Emerging growth company i☐
If an emerging growth company, indicate by check mark if the
registrant has elected not to use the extended transition period for complying with any new or revised financial accounting standards provided pursuant to Section 13(a) of the Exchange Act. ☐
Item 5.02 Departure of Directors or Certain Officers; Election of Directors; Appointment of Certain Officers; Compensatory Arrangements of Certain Officers.

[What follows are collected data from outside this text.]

Lemma attached_wb : wb_ok None attached /\ w_from attached.
Proof using All.
  pose proof (so_wf _ Hs) as [[_ [W1 W2 W3 W4 W5 W6] _ _] F].
  assert (forall t0 th0, threads attached !! t0 = Some th0 ->
    t0 = t /\ th0 = asleep os st cb th \/ t0 ≠ t /\ threads s !! t0 = Some th0) as Hcase.
  { intros t0 th0. rewrite attached_threads, lookup_insert_Some. naive_solver. }
  split; [split|].
  - intros o w t0 (w0 & Ho & _ & ->)%attached_objects Ht0.
    assert (o ∈ os /\ t0 = t \/ t0 ∈ waiting_threads w0) as [[Hin ->]|Hin].
    { case_decide; [|by right]. apply elem_of_app in Ht0 as [?|?%list_elem_of_singleton]; [by right|by left]. }
    + rewrite attached_threads, lookup_insert_eq. by eexists.
    + destruct (W1 o w0 t0 Ho Hin) as (th0 & Ht & Hino). rewrite attached_threads.
      destruct (decide (t0 = t)) as [->|]; [|rewrite lookup_insert_ne by done; eauto].
      rewrite Hth in Ht. injection Ht as <-. rewrite Hw in Hino. by apply not_elem_of_nil in Hino.
  - intros o w (w0 & Ho & _ & ->)%attached_objects. case_decide; [|by eapply W2].
    apply NoDup_app. split_and!; [by eapply W2| |by apply NoDup_singleton].
    intros x Hx ->%list_elem_of_singleton. eapply (no_waiting s t th); eauto. apply Hs.
  - intros t0 th0 o [[-> ->]|[_ Ht0]]%Hcase Ho.
    + destruct (Hos o Ho) as [w0 Hw0]. destruct (attached_back o w0 Hw0) as (w & ? & _). eauto.
    + destruct (W3 _ _ _ Ht0 Ho) as [w0 Hw0]. destruct (attached_back o w0 Hw0) as (w & ? & _). eauto.
  - intros t0 th0 [[-> ->]|[_ Ht0]]%Hcase _ Hne; [|by eapply W4]. split; [done|]. intros a [= E]. by eapply Hcb.
  - intros t0 th0 [[-> ->]|[_ Ht0]]%Hcase; [done|by eapply W5].
  - intros o w (w0 & Ho & Hk & _)%attached_objects Hkw. rewrite attached_threads.
    apply lookup_insert_is_Some'. right. rewrite Hk in Hkw. by eapply W6.
  - intros t0 th0 o [[-> ->]|[_ Ht0]]%Hcase Ho.
    + destruct (Hos o Ho) as [w0 Hw0]. change (objects attached) with (objects (attach os t s)).
      rewrite objects_attach, Hw0. eexists. split; [done|]. unfold join. rewrite decide_True by done. simpl.
      case_decide; [done|]. set_solver.
    + destruct (F _ _ _ Ht0 Ho) as (w0 & Hw0 & Hin). destruct (attached_back o w0 Hw0) as (w & ? & _ & Hl). eauto.
Qed.

Lemma attached_locks : same_locks s attached.
Proof using All.
  split.
  - change (threads attached) with (alter (asleep os st cb) t (threads s)). by apply fmap_alter_same.
  - apply map_eq. intros i. rewrite !lookup_fmap. change (objects attached) with (objects (attach os t s)).
    rewrite objects_attach. destruct (objects s !! i); [|done]. simpl. unfold join. by case_decide.
Qed.

(** A state that differs from [attached] in priorities only. *)
Lemma attached_ok s' : prio_eq attached s' -> q_ok s' -> sys_ok s'.
Proof using All.
  intros He Hq. pose proof (prio_waits _ _ He) as Hsw. pose proof attached_wb as [W F].
  assert (sys_rest attached) as R.
  { apply (rest_thread s attached t th (asleep os st cb th)); try done; [apply Hs|by rewrite Hrun|exact attached_threads| |].
    - intros o w Ho. destruct (attached_back o w Ho) as (w' & ? & E & _). exists w'. by rewrite E.
    - intros a l x Ha Hx. by apply (so_arbiters _ (so_rest _ Hs) a l x). }
  split; [split; [split|]|].
  - done.
  - by eapply wb_ok_same.
  - eapply m_ok_same; [etrans; [apply attached_locks|by apply prio_locks]|apply Hs].
  - eapply t_ok_same; [exact Hsw|]. intros t0 th0. rewrite attached_threads, lookup_insert_Some.
    pose proof (b_t _ _ (wf_base _ _ (so_wf _ Hs))) as T. intros [[<- <-]|[_ ?]]; [apply (T t th Hth)|by eapply T].
  - by eapply w_from_same.
  - eapply rest_runs; [by apply sw_runs|done].
Qed.
End Attached.

(** ** Waiting *)

Lemma sys_waits s s' : sys_ok s -> base_ok None s' -> same_waits s s' -> sys_ok s'.
Proof.
  intros Hs Hb Hw. eapply sys_runs; [|by apply sw_runs|done]. split; [done|]. eapply w_from_same; [done|apply Hs].
Qed.

Lemma sys_acquired o t s s' : sys_ok s -> acquired None o t s s' -> sys_ok s'.
Proof. intros Hs []. by eapply sys_waits. Qed.

(** The thread is suspended on [os]. *)
Definition suspended (t : Z) (os : list Z) (st : thread_status) (cb : wakeup_cb) (s : kern) : Prop :=
  exists th, threads s !! t = Some th /\ status th = st /\ wait_objects th = os /\ wakeup_callback th = Some cb.

Lemma WakeAfterDelay_ok s s1 t th ns : sys_ok s -> timing s1 = timing s -> threads s1 !! t = Some th ->
  exists tm, WakeAfterDelay t ns false s1 = Done (with_timing tm s1) /\
    (Timing.current_timer tm, length (Timing.timers tm)) = clocks s.
Proof.
  intros Hs Etm Hth. unfold WakeAfterDelay. destruct (ns =? -1).
  { exists (timing s1). rewrite Etm. split; [|done]. f_equal. destruct s1. simpl in *. by rewrite <- Etm. }
  unfold the_thread. rewrite Hth. cbn [of_opt mbind outcome_bind]. rewrite Etm.
  destruct (enqueue_clock (nsToCycles ns) (ThreadWakeupEventType (core_id th)) (thread_id th) s Hs) as (tm & -> & E).
  by exists tm.
Qed.

(** The end of a wait: the time-out and the callback. *)
Lemma suspend_ok s s1 t th ns cb : sys_ok s -> timing s1 = timing s -> threads s1 !! t = Some th ->
  sys_ok (upd_thread t (set_wakeup_callback (Some cb)) s1) ->
  exists s', suspend t ns cb s1 = Done (Val tt, s') /\ sys_ok s' /\
    suspended t (wait_objects th) (status th) cb s' /\ objects s' = objects s1.
Proof.
  intros Hs Etm Hth H1. unfold suspend, run, modify, mbind at 1, svc_bind.
  destruct (WakeAfterDelay_ok s s1 t th ns Hs Etm Hth) as (tm & -> & Hc).
  cbn [mbind outcome_bind]. eexists. split; [done|].
  destruct (timing_ok _ tm H1) as [H2 _].
  { rewrite Hc. unfold clocks. change (timing (upd_thread t (set_wakeup_callback (Some cb)) s1)) with (timing s1). by rewrite Etm. }
  split_and!; [exact (proj1 (resched_ok _ H2))| |done].
  exists (set_wakeup_callback (Some cb) th). split_and!; try done.
  change (threads (upd_thread t (set_wakeup_callback (Some cb)) s1) !! t = Some (set_wakeup_callback (Some cb) th)).
  by rewrite threads_upd, decide_True, Hth.
Qed.

Lemma run_thread s t th : sys_ok s -> threads s !! t = Some th -> status th = Running -> wait_objects th = [].
Proof. intros Hs Hth Hr. eapply waits_nothing; [apply Hs|done|]. by rewrite Hr. Qed.

Lemma prio_thread t f g s s' : prio_eq s s' ->
  (forall th th', bare_thread th = bare_thread th' -> bare_thread (f th) = bare_thread (g th')) ->
  prio_eq (upd_thread t g s) (upd_thread t f s').
Proof.
  intros [H1 H2 H3 H4 H5 H6 H7 H8 H9] Hf. split; try done. apply map_eq. intros i.
  pose proof (f_equal (fun m => m !! i) H1) as E. simpl in E. rewrite !lookup_fmap in *. rewrite !threads_upd.
  case_decide; [subst i|done]. destruct (threads s !! t), (threads s' !! t); try done. simpl in *.
  f_equal. apply Hf. by apply (inj Some) in E.
Qed.

Lemma put_asleep s t th os st cb : sys_ok s -> threads s !! t = Some th -> status th = Running ->
  (forall o, o ∈ os -> is_Some (objects s !! o)) -> waiting_status st = true -> (forall a, cb ≠ CbArb a) ->
  (st = WaitSynchAll -> NoDup os) -> forall ns,
  exists s', (_ ← modify (upd_thread t (set_status st)); _ ← run (add_to_all os t);
              _ ← modify (upd_thread t (set_wait_objects os)); suspend t ns cb) s = Done (Val tt, s') /\
    sys_ok s' /\ suspended t os st cb s'.
Proof.
  intros Hs Hth Hr Hos Hst Hcb Hall ns. pose proof (run_thread s t th Hs Hth Hr) as Hw.
  unfold run, modify, mbind at 1 2 3, svc_bind. cbn [mbind outcome_bind].
  set (s0 := upd_thread t (set_status st) s).
  pose proof (b_d _ _ (wf_base _ _ (so_wf _ Hs))) as [D1 D2 D3 D4].
  assert (forall t0, is_Some (threads s0 !! t0) <-> is_Some (threads s !! t0)) as Hdom.
  { intros t0. unfold s0. rewrite threads_upd. case_decide; [|done]. subst. by rewrite fmap_is_Some. }
  assert (d_ok s0) as Hd0.
  { split.
    - intros o w t0 Ho Ht. apply Hdom. eauto.
    - intros t0 th0 m Ht0 Hm. unfold s0 in Ht0. rewrite threads_upd in Ht0. case_decide; [|by eapply D2].
      subst t0. rewrite Hth in Ht0. injection Ht0 as <-. by eapply D2.
    - intros m w n p h Ho Hk. apply Hdom. eauto.
    - intros t0 th0 Ht0. unfold s0 in Ht0. rewrite threads_upd in Ht0. case_decide; [|by eapply D4].
      subst t0. rewrite Hth in Ht0. injection Ht0 as <-. apply (D4 t th Hth). }
  assert (q_ok s0) as Hq0.
  { eapply (q_ok_idle s s0 t th (core_id th, st, current_priority th)); try done.
    - apply Hs. - by rewrite Hr. - simpl. by destruct st. - by eauto.
    - intros t0. unfold s0. by rewrite (sched_upd t _ s th Hth). }
  destruct (add_to_all_ok t os s0 Hd0 Hq0) as (s1 & -> & Hq1 & He1); [apply Hdom; eauto|done|].
  cbn [mbind outcome_bind].
  assert (exists th1, threads s1 !! t = Some th1 /\ status th1 = st) as (th1 & Hth1 & Hst1).
  { destruct (pe_thread _ _ t (set_status st th) He1) as (th1 & ? & E%bare_fields).
    - change (threads s0 !! t = Some (set_status st th)). unfold s0. by rewrite threads_upd, decide_True, Hth.
    - exists th1. split; [done|]. apply E. }
  destruct (suspend_ok s (upd_thread t (set_wait_objects os) s1) t (set_wait_objects os th1) ns cb) as (s' & E & Hs' & Hsus & _).
  - done.
  - change (timing s1 = timing s). by rewrite (pe_timing _ _ He1).
  - by rewrite threads_upd, decide_True, Hth1.
  - apply (attached_ok s t th os st cb Hs Hth Hw Hr Hos Hst Hcb Hall).
    + assert (attached s t os st cb = upd_thread t (set_wakeup_callback (Some cb)) (upd_thread t (set_wait_objects os) (attach os t s0))) as ->.
      { unfold attached, upd_thread, s0, with_threads, attach. simpl. f_equal. rewrite (alter_insert_eq _ _ _ _ Hth).
        rewrite (alter_insert_eq _ _ _ _ Hth), !(alter_insert_eq _ _ _ _ (lookup_insert_eq _ _ _)), !insert_insert_eq. done. }
      apply prio_thread; [apply prio_thread; [done|]|]; intros [] []; unfold bare_thread; simpl; by intros [=]; subst.
    + by do 2 (apply q_ok_thread; [|done]).
  - exists s'. split_and!; [exact E|done|]. simpl in Hsus. by rewrite Hst1 in Hsus.
Qed.
(* ===== verification/KernelTheorems.v ===== *)
(** * The behaviour of the kernel

    What holds in every state a running kernel can reach, and what its
    operations do in such states: scheduling, waiting and waking, mutexes with
    priority inheritance, arbiters, time-outs and the life of threads. *)
From stdpp Require Import strings.
From S2P Require Import Prelude Results ThreadQueueList HandleTable CoreTiming ResourceLimit Tls Kernel KernelFacts KernelWakeup KernelOps KernelSystem KernelSched KernelSvc KernelCalls KernelActions.

Module KT.
Import Res Kern KF KW Ops KS Sched Svc Calls Acts.

(** ** What the invariants say *)

(** The list of a mutex and the mutex agree. *)
Lemma held_iff s t th m : sys_ok s -> threads s !! t = Some th ->
  m ∈ held_mutexes th <-> exists w n p, objects s !! m = Some w /\ kind_of w = KMutex n p (Some t) /\ 0 < n.
Proof.
  intros Hs Hth. pose proof (b_m _ _ (wf_base _ _ (so_wf _ Hs))) as Hm. split.
  - intros Hin. destruct (m_held _ Hm _ _ _ Hth Hin) as (w & n & p & h & Ho & Hk & Hx).
    destruct (Hx ltac:(done)) as [-> Hn]. by exists w, n, p.
  - intros (w & n & p & Ho & Hk & _). destruct (m_holder _ Hm _ _ _ _ _ Ho Hk) as (_ & th' & Ht' & Hin).
    rewrite Hth in Ht'. by injection Ht' as <-.
Qed.

Lemma waiting_iff s o w t th : sys_ok s -> objects s !! o = Some w -> threads s !! t = Some th ->
  t ∈ waiting_threads w <-> o ∈ wait_objects th.
Proof.
  intros Hs Ho Hth. destruct (so_wf _ Hs) as [[_ Hw _ _] F]. split; intros Hin.
  - destruct (w_to _ Hw _ _ _ Ho Hin) as (th' & Ht' & ?). rewrite Hth in Ht'. by injection Ht' as <-.
  - destruct (F _ _ _ Hth Hin) as (w' & Ho' & ?). rewrite Ho in Ho'. by injection Ho' as <-.
Qed.

Lemma ready_iff s c m p l t : sys_ok s -> managers s !! c = Some m -> Tql.table (ready_queue m) !! p = Some l ->
  t ∈ l <-> exists th, threads s !! t = Some th /\ core_id th = c /\ status th = Ready /\ current_priority th = p.
Proof.
  intros Hs Hm Hl. destruct (b_q _ _ (wf_base _ _ (so_wf _ Hs)) c m Hm) as [sp Hsp].
  rewrite (table_length _ _ (qo_rep _ _ _ _ Hsp)) in Hl. rewrite (qo_exact _ _ _ _ Hsp p l t Hl). split.
  - intros Hv. by apply sched_thread in Hv.
  - intros (th & Hth & <- & Hst & <-). unfold sched_of. rewrite Hth. simpl. unfold sched. by rewrite Hst.
Qed.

Extension of Employment for James M. Sullivan and
Departure as Chief Financial Officer in 2021
On November 23, 2020, James M. Sullivan, Senior Vice President and Chief Financial Officer of Sealed Air Corporation (the “Company”), entered into a letter agreement with the Company (the “Extension Letter”) regarding the extension of his term of employment and his continued service as the Company’s Chief Financial Officer, to coordinate with the hiring of Christopher J. Stephens, Jr. and his appointment as Chief Financial Officer as described below.
Under his agreement with the Company dated June
20, 2019 (the “Original Letter”), the term of Mr. Sullivan’s employment and service as Chief Financial Officer is scheduled to end on December 31, 2020, unless the Company and Mr. Sullivan agree in writing to an extension.
Under the Extension Letter, Mr. Sullivan agrees to extend his employment with the Company through March 31, 2021 (or any earlier date in 2021 as Mr. Sullivan and the Company may mutually agree). He will continue to serve as the Senior Vice President and Chief Financial Officer until Mr. Stephens assumes that role, which is expected to occur
once the Company has filed its Annual Report on Form 10-K for 2020. After Mr. Stephens becomes Chief Financial Officer and through March 31, 2021, Mr. Sullivan will be employed in a non-executive role, assisting Mr. Stephens with the transition of his duties.
Under the Extension Agreement, Mr. Sullivan will receive the following compensation for his employment during 2021 through his employment termination date:
•Base salary at his current annual rate,
•A completion bonus in the amount of $167,000, paid in a lump sum after the end of his employment, and
•Continued participation in the
Company’s employee benefit plans in accordance with their terms.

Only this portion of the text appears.